Start of RECORDS FOR PROCESSING

Lemma fmap_bind_list {A B C} (f : A → list B) (g : B → C) (l : list A) : g <$> (l ≫= f) = l ≫= λ x, g <$> f x.
Proof. induction l as [|x l IH]; [done|]. rewrite !bind_cons, fmap_app, IH. done. Qed.

Lemma bind_bind_list {A B C} (f : A → list B) (g : B → list C) (l : list A) : (l ≫= f) ≫= g = l ≫= λ x, f x ≫= g.
Proof. induction l as [|x l IH]; [done|]. rewrite !bind_cons, bind_app, IH. done. Qed.

Lemma bind_ext_list {A B} (f g : A → list B) (l : list A) : (∀ x, x ∈ l → f x = g x) → l ≫= f = l ≫= g.
Proof. induction l as [|x l IH]; intros H; [done|]. rewrite !bind_cons, H by set_solver. f_equal. apply IH. set_solver. Qed.

Lemma units_elements buffers : Forall (λ m, 0 ≤ m) buffers → all_units buffers ≫= unit_elements buffers = all_elements buffers.
Proof.
  intros HF. unfold all_units, all_elements. rewrite bind_bind_list. apply bind_ext_list. intros b Hb. apply elem_of_seq in Hb.
  destruct (lookup_lt_is_Some_2 buffers b) as [m Hm]; [lia|]. rewrite Hm. simpl.
  rewrite <- (unit_ranges_tile m) by (by eapply (Forall_lookup_1 (λ m, 0 ≤ m) buffers b)).
  rewrite fmap_bind_list. unfold units. rewrite Hm. rewrite list_fmap_bind. apply bind_ext_list. intros u _.
  unfold unit_elements. simpl. rewrite Hm. done.
Qed.

(** C11. Whatever order the workers run in, the callback of a parallel iteration
    over a list of buffers never sees a unit twice, and once every worker has
    been told that there is no work left it has seen every element of every
    buffer exactly once: stealing neither loses nor repeats one. *)
Theorem flexible_buffer_exactly_once (buffers : list Z) (numWorkers k : nat) (s : St) :
  Forall (λ m, 0 ≤ m) buffers → (1 ≤ numWorkers)%nat → steps buffers k (initSt numWorkers) s →
  NoDup (ran s) ∧ (∀ x, x ∈ ran s → x ∈ all_units buffers) ∧
  (all_finished s → ran s ≫= unit_elements buffers ≡ₚ all_elements buffers).
Proof.
  intros HF Hn Hs. pose proof (inv_steps buffers k _ s (inv_init buffers numWorkers) Hs) as Hi. split_and!; [apply Hi|by apply ran_units|].
  intros Hfin. rewrite <- units_elements by done. apply bind_Permutation, finished_all; [done|done|].
  assert (length (resvs s) = numWorkers) as Hlen; [|destruct (resvs s); simpl in *; [lia|done]].
  clear Hi Hfin. remember (initSt numWorkers) as s0 eqn:E. induction Hs as [s0|k s1 s2 s3 w Hs IH Hst]; [subst; apply length_replicate|].
  rewrite <- (IH E). subst s1. destruct (resvs s2 !! w) as [me|] eqn:Hme; [|unfold step in Hst; by rewrite Hme in Hst].
  pose proof (inv_steps buffers k _ s2 (inv_init buffers numWorkers) Hs) as Hi.
  destruct (decide (w_pc me = Perform)) as [Hpc|Hnp]; [|by eapply step_rank].
  unfold step in Hst. rewrite Hme in Hst. simpl in Hst. rewrite Hpc in Hst. unfold performWork in Hst.
  destruct (match stealWorkerId me with Some _ => _ | None => _ end); simplify_eq/=. apply length_insert.
Qed.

End of RECORDS FOR PROCESSING

**ACTION ITEM**
In full and exactly as written, reproduce the records above.

**RESULT OF THIS TASK**
Lemma fmap_bind_list {A B C} (f : A → list B) (g : B → C) (l : list A) : g <$> (l ≫= f) = l ≫= λ x, g <$> f x.
Proof. induction l as [|x l IH]; [done|]. rewrite !bind_cons, fmap_app, IH. done. Qed.

Lemma bind_bind_list {A B C} (f : A → list B) (g : B → list C) (l : list A) : (l ≫= f) ≫= g = l ≫= λ x, f x ≫= g.
Proof. induction l as [|x l IH]; [done|]. rewrite !bind_cons, bind_app, IH. done. Qed.

Lemma bind_ext_list {A B} (f g : A → list B) (l : list A) : (∀ x, x ∈ l → f x = g x) → l ≫= f = l ≫= g.
Proof. induction l as [|x l IH]; intros H; [done|]. rewrite !bind_cons, H by set_solver. f_equal. apply IH. set_solver. Qed.

Lemma units_elements buffers : Forall (λ m, 0 ≤ m) buffers → all_units buffers ≫= unit_elements buffers = all_elements buffers.
Proof.
  intros HF. unfold all_units, all_elements. rewrite bind_bind_list. apply bind_ext_list. intros b Hb. apply elem_of_seq in Hb.
  destruct (lookup_lt_is_Some_2 buffers b) as [m Hm]; [lia|]. rewrite Hm. simpl.
  rewrite <- (unit_ranges_tile m) by (by eapply (Forall_lookup_1 (λ m, 0 ≤ m) buffers b)).
  rewrite fmap_bind_list. unfold units. rewrite Hm. rewrite list_fmap_bind. apply bind_ext_list. intros u _.
  unfold unit_elements. simpl. rewrite Hm. done.
Qed.

(** C11. Whatever order the workers run in, the callback of a parallel iteration
    over a list of buffers never sees a unit twice, and once every worker has
    been told that there is no work left it has seen every element of every
    buffer exactly once: stealing neither loses nor repeats one. *)
Theorem flexible_buffer_exactly_once (buffers : list Z) (numWorkers k : nat) (s : St) :
  Forall (λ m, 0 ≤ m) buffers → (1 ≤ numWorkers)%nat → steps buffers k (initSt numWorkers) s →
  NoDup (ran s) ∧ (∀ x, x ∈ ran s → x ∈ all_units buffers) ∧
  (all_finished s → ran s ≫= unit_elements buffers ≡ₚ all_elements buffers).
Proof.
  intros HF Hn Hs. pose proof (inv_steps buffers k _ s (inv_init buffers numWorkers) Hs) as Hi. split_and!; [apply Hi|by apply ran_units|].
  intros Hfin. rewrite <- units_elements by done. apply bind_Permutation, finished_all; [done|done|].
  assert (length (resvs s) = numWorkers) as Hlen; [|destruct (resvs s); simpl in *; [lia|done]].
  clear Hi Hfin. remember (initSt numWorkers) as s0 eqn:E. induction Hs as [s0|k s1 s2 s3 w Hs IH Hst]; [subst; apply length_replicate|].
  rewrite <- (IH E). subst s1. destruct (resvs s2 !! w) as [me|] eqn:Hme; [|unfold step in Hst; by rewrite Hme in Hst].
  pose proof (inv_steps buffers k _ s2 (inv_init buffers numWorkers) Hs) as Hi.
  destruct (decide (w_pc me = Perform)) as [Hpc|Hnp]; [|by eapply step_rank].
  unfold step in Hst. rewrite Hme in Hst. simpl in Hst. rewrite Hpc in Hst. unfold performWork in Hst.
  destruct (match stealWorkerId me with Some _ => _ | None => _ end); simplify_eq/=. apply length_insert.
Qed.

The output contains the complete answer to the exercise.